- **EXCERPTED DATA**:
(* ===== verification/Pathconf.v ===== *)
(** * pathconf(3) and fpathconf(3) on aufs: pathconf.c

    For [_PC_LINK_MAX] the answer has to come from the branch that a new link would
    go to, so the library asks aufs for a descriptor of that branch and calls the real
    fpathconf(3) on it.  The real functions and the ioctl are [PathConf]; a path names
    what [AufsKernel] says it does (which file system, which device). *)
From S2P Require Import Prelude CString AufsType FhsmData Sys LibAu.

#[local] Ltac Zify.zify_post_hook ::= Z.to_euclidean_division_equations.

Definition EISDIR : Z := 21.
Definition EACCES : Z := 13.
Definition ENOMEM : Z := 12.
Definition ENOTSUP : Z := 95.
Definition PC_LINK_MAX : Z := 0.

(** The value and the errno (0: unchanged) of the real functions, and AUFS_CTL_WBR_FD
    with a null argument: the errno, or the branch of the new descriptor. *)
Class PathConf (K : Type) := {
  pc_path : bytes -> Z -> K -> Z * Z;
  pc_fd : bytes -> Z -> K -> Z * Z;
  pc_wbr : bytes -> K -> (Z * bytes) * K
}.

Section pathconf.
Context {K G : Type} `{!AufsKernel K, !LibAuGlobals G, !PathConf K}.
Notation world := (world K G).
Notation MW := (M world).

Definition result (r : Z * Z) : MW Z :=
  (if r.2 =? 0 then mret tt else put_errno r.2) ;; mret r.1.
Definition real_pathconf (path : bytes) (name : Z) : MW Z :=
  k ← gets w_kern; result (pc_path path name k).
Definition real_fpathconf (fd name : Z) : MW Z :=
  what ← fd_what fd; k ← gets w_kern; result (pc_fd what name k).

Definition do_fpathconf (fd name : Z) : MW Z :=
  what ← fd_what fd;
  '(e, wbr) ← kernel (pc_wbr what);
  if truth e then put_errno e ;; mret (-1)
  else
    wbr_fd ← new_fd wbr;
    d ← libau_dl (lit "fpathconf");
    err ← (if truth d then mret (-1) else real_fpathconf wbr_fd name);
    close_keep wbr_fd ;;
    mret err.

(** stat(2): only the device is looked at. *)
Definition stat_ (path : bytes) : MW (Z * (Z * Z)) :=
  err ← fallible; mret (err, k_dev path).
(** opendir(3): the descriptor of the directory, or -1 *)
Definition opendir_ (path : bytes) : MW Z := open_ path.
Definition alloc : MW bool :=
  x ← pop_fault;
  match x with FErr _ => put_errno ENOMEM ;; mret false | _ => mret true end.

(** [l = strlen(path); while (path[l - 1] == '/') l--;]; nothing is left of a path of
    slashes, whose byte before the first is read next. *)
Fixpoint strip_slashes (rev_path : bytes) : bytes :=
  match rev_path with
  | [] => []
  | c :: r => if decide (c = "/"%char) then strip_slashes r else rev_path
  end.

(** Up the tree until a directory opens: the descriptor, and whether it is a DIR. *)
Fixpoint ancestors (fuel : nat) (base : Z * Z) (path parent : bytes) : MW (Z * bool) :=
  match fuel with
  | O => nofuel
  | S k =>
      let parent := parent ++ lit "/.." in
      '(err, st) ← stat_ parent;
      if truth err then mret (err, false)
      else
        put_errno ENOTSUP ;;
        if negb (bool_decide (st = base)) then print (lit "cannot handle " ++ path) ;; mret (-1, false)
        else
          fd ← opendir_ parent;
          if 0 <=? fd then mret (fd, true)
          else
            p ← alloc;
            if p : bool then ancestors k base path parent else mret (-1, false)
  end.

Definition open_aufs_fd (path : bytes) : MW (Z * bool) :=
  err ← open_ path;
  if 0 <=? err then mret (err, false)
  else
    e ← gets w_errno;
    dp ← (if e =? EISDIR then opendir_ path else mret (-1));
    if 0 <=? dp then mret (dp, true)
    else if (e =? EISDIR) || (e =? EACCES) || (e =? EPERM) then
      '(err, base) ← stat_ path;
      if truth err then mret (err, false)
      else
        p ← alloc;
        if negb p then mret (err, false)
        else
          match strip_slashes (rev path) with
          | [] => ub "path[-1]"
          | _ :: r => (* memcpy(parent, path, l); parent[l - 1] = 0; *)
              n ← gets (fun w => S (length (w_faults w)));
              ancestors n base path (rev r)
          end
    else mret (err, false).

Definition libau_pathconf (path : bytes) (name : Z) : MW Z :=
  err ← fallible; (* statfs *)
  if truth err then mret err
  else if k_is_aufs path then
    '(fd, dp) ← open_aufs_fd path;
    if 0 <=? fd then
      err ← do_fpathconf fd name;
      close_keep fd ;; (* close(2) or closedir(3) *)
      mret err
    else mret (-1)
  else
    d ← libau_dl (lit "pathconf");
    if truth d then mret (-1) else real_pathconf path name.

- **EXERCISE GOAL**: Report every line of the data above that contains the string "branch" by copying it in full.

- **THE COMPLETED TASK**:
    For [_PC_LINK_MAX] the answer has to come from the branch that a new link would
    go to, so the library asks aufs for a descriptor of that branch and calls the real
    with a null argument: the errno, or the branch of the new descriptor. *)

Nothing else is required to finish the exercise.